Almost 30 years ago Ralph Tresvant released his self titled debut album. Track #2 was called Sensitivity and it’s the inspiration behind this week’s Truth Tuesday. I was listening to Sensitivity the other day (don’t judge, it’s a classic). It made me think about emotional IQ. Ralph was spitting knowledge before I was old enough to understand it. He tells women we need a man with sen-si-tiv-ity and then lists the attributes. He also tells us what sensitivity is NOT! I understand that on the surface he’s telling us things we already know. We deserve someone who loves us, needs us, treats us right, holds us at night and is stable.

But, if we go a bit deeper we realize in order to have that level of sensitivity a man has to have a pretty high emotional IQ. What is emotional IQ you ask? Emotional Intelligence is the capability of individuals to recognize their own and other people’s emotions, discern between different feelings and label them appropriately, use emotional information to guide thinking and behavior, and manage and/or adjust emotions to adapt to environments or achieve one’s goals. A man like that is like hitting the JACKPOT! I say that because he has to have enough vulnerability to admit when he’s scared, unsure of himself, when his ego is controlling a situation, or if he’s emotionally drained and needs help. Because he’s so self-aware he also knows when he’s hurt you. Let’s keep it real. He’s not a physic so you must be open and vulnerable as well in order for him to pick up on what’s going on with you and the two of you work to resolve it.

For anyone thinking this shows weakness in a man STOP READING RIGHT NOW!!! This is not the post for you and maybe just maybe your emotional IQ could be a bit higher. A man that’s vulnerable doesn’t show weakness, but instead exudes strength. Trust me it takes a ton of strength to be vulnerable.

How does one increase their emotional IQ?

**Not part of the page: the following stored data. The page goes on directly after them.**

Lemma split_line_restores_text_witness :
  Restores [lit "a beau-"; lit "tiful"] (lit "a beautiful") /\
  Restores [lit "hello"; lit "world"] (lit "hello world").
Proof.
  split.
  - apply (split_line_restores_text fixed10 sample_cuts 80 true 3
             (lit "a beautiful") [lit "a beau-"; lit "tiful"]).
    + intros _ w p s Hin; apply (sample_cuts_of_word w p s Hin).
    + reflexivity.
  - apply (split_line_restores_text fixed10 no_cuts 50 false 3
             (lit "hello world") [lit "hello"; lit "world"]).
    + intros H; discriminate H.
    + reflexivity.
Defined.



(** The third example of the spec: of the candidates "beau-" and "beauti-"
    only the first fits a budget of 50, and none fits a budget of 45. *)
Example split_word_beautiful :
  _split_word fixed10 sample_cuts (lit "beautiful") 50 = (lit "beau-", lit "tiful") /\
  _split_word fixed10 sample_cuts (lit "beautiful") 70 = (lit "beauti-", lit "ful") /\
  _split_word fixed10 sample_cuts (lit "beautiful") 45 = ([], lit "beautiful").
Proof. repeat split; vm_compute; reflexivity. Qed.

(** C6, as the code has it.  A mark at the bound: the bound is the
    rightmost fit, so the prefix with the mark is too wide; the cut moves to
    the start of the letters before the mark, which go to the next line
    with it, and stays at the bound, the mark beginning the next line, when
    those letters start the text.  In the scenario of "hi, you!" with a
    budget that "hi," fills, the comma stays on the first line. *)
Theorem mark_at_bound :
  (forall (width : str -> Z) (iterate : str -> list (str * str))
          (max_width : Z) (hyphenation : bool) (text : str) (c : char)
          (recur : str -> option (result (list str))),
      let fit := fit_bound width max_width text in
      0 < fit < len text -> get text fit = Some c -> in_MARKS c = true ->
      let p := walk_left text (Z.to_nat fit) (fit - 1) + 1 in
      let b := if p =? 0 then fit else p in
      max_width < width (slice_to text (fit + 1)) /\
      0 <= p <= fit /\
      (forall i, p <= i < fit -> letter_at text i = true) /\
      split_line_body width iterate max_width hyphenation recur text =
        cons_line (rstrip (slice_to text b)) (recur (lstrip (slice_from text b)))) /\
  (forall (iterate : str -> list (str * str)) (hyphenation : bool) (fuel : nat),
      _split_line fixed10 iterate 30 hyphenation (S (S (S fuel))) (lit "hi, you!")
        = Some (Ok [lit "hi,"; lit "you"; lit "!"])).
Proof.
  split.
  - intros width iterate max_width hyphenation text c recur fit Hfit Hc Hm p b.
    split; [apply fit_bound_rightmost; lia |].
    pose proof (walk_left_range text (Z.to_nat fit) (fit - 1)) as Hr.
    split; [unfold p; lia |].
    split.
    + intros i Hi.
      apply (walk_left_letters text (Z.to_nat fit) (fit - 1)); unfold p in Hi; lia.
    + apply (body_at_mark width iterate max_width hyphenation text c recur Hfit Hc Hm).
  - intros iterate hyphenation fuel; vm_compute; reflexivity.
Qed.

Lemma mark_at_bound_witness :
  split_line_body fixed10 no_cuts 30 false (fun _ => Some (Ok [])) (lit "you!")
    = Some (Ok [lit "you"]) /\
  split_line_body fixed10 no_cuts 50 false (fun _ => Some (Ok [])) (lit "a you, me")
    = Some (Ok [lit "a"]).
Proof.
  split.
  - apply (proj1 mark_at_bound fixed10 no_cuts 30 false (lit "you!") 33%N
             (fun _ => Some (Ok []))); [vm_compute; split; reflexivity | reflexivity ..].
  - apply (proj1 mark_at_bound fixed10 no_cuts 50 false (lit "a you, me") 44%N
             (fun _ => Some (Ok []))); [vm_compute; split; reflexivity | reflexivity ..].
Defined.

(** The counterexample to C6 as stated: lines that begin with a mark, in
    "ab,c" under a budget of two code points and in the scenario of the
    spec itself, where the exclamation mark is a line of its own. *)
Lemma line_begins_with_mark :
  _split_line fixed10 no_cuts 20 false 3 (lit "ab,c")
    = Some (Ok [lit "ab"; lit ",c"]) /\
  option_map in_MARKS (hd_error (lit ",c")) = Some true /\
  _split_line fixed10 no_cuts 30 false 4 (lit "hi, you!")
    = Some (Ok [lit "hi,"; lit "you"; lit "!"]) /\
  option_map in_MARKS (hd_error (lit "!")) = Some true.
Proof. repeat split; vm_compute; reflexivity. Qed.

(** C7, as the code has it.  In the font of 10 pixels a code point,
    "hello world" under a budget of 50 is split into "hello" and "world",
    the space gone at the break, whatever the dictionary and the
    hyphenation flag. *)
Theorem hello_world_budget_50
  (iterate : str -> list (str * str)) (hyphenation : bool) (fuel : nat) :
  _split_line fixed10 iterate 50 hyphenation (S (S fuel)) (lit "hello world")
    = Some (Ok [lit "hello"; lit "world"]).
Proof. vm_compute; reflexivity. Qed.

(** The counterexample to C7 as stated: under a budget of 45 a line holds
    four code points, "hello" measures 50, and no dictionary, flag or fuel
    gives the lines "hello" and "world". *)
Lemma hello_world_budget_45 :
  _split_line fixed10 no_cuts 45 false 5 (lit "hello world")
    = Some (Ok [lit "hell"; lit "o"; lit "worl"; lit "d"]) /\
  _split_line fixed10 sample_cuts 45 true 5 (lit "hello world")
    = Some (Ok [lit "hel-"; lit "lo"; lit "worl"; lit "d"]) /\
  (forall (iterate : str -> list (str * str)) (hyphenation : bool) (fuel : nat),
      _split_line fixed10 iterate 45 hyphenation fuel (lit "hello world")
        <> Some (Ok [lit "hello"; lit "world"])).
Proof.
  split; [vm_compute; reflexivity |].
  split; [vm_compute; reflexivity |].
  intros iterate hyphenation fuel H.
  pose proof (split_line_width fixed10 iterate 45 hyphenation
                fixed10_monotone (fun _ => fixed10_subadditive) _ _ _ H) as Hw.
  inversion Hw as [| line lines Hline _]; subst.
  vm_compute in Hline; apply Hline; reflexivity.
Qed.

  1. Be vulnerable! Be sure to protect yourself and your energy of course, but keep in mind your vulnerability could be the missing piece in certain situations and could be the catalyst to someone else realizing their truths.
  2. Be present! I know sometimes that’s difficult with social media and all the other distractions we have, but always try your best to be present with someone to ensure you’re able to form or deepen a bond. I struggle with this one sometimes.
  3. Forgive! Forgive yourself as well as others. I do realize that forgiving is the easy part (we’ll get to that another Truth Tuesday).
  4. Don’t give your past power! This one is a big one. We carry so much weight from our past and it weighs us down and prohibits us from advancing especially advancing emotionally. Whatever story your past tells, you’re still living therefore you’ve survived it. Learn from it and move on!
  5. Don’t be afraid of criticism! Even if it comes from a good place, it still can hurt. If you can use it, then do so. If not, then throw it away and let it go. Don’t hold on to someone else’s version of you when you can’t learn and grow from it.

How did I work on my emotional IQ?

  1. Counseling It’s just magical! It gives you a chance to be open and vulnerable with no fear of judgement, but there is support if you need it. I try to go at least 3-4 times a year.
  2. My Marriage Mirror– Here I was thinking I was great, and then my Marriage Mirror told me I had stuff to work on. But because I’m vulnerable, open and have the tools I can work through those things easier.

Don’t forget what Ralph taught us…we need someone who cares and dares to give himself completely, you gotta admit you need a man with SENSITIVITY!!!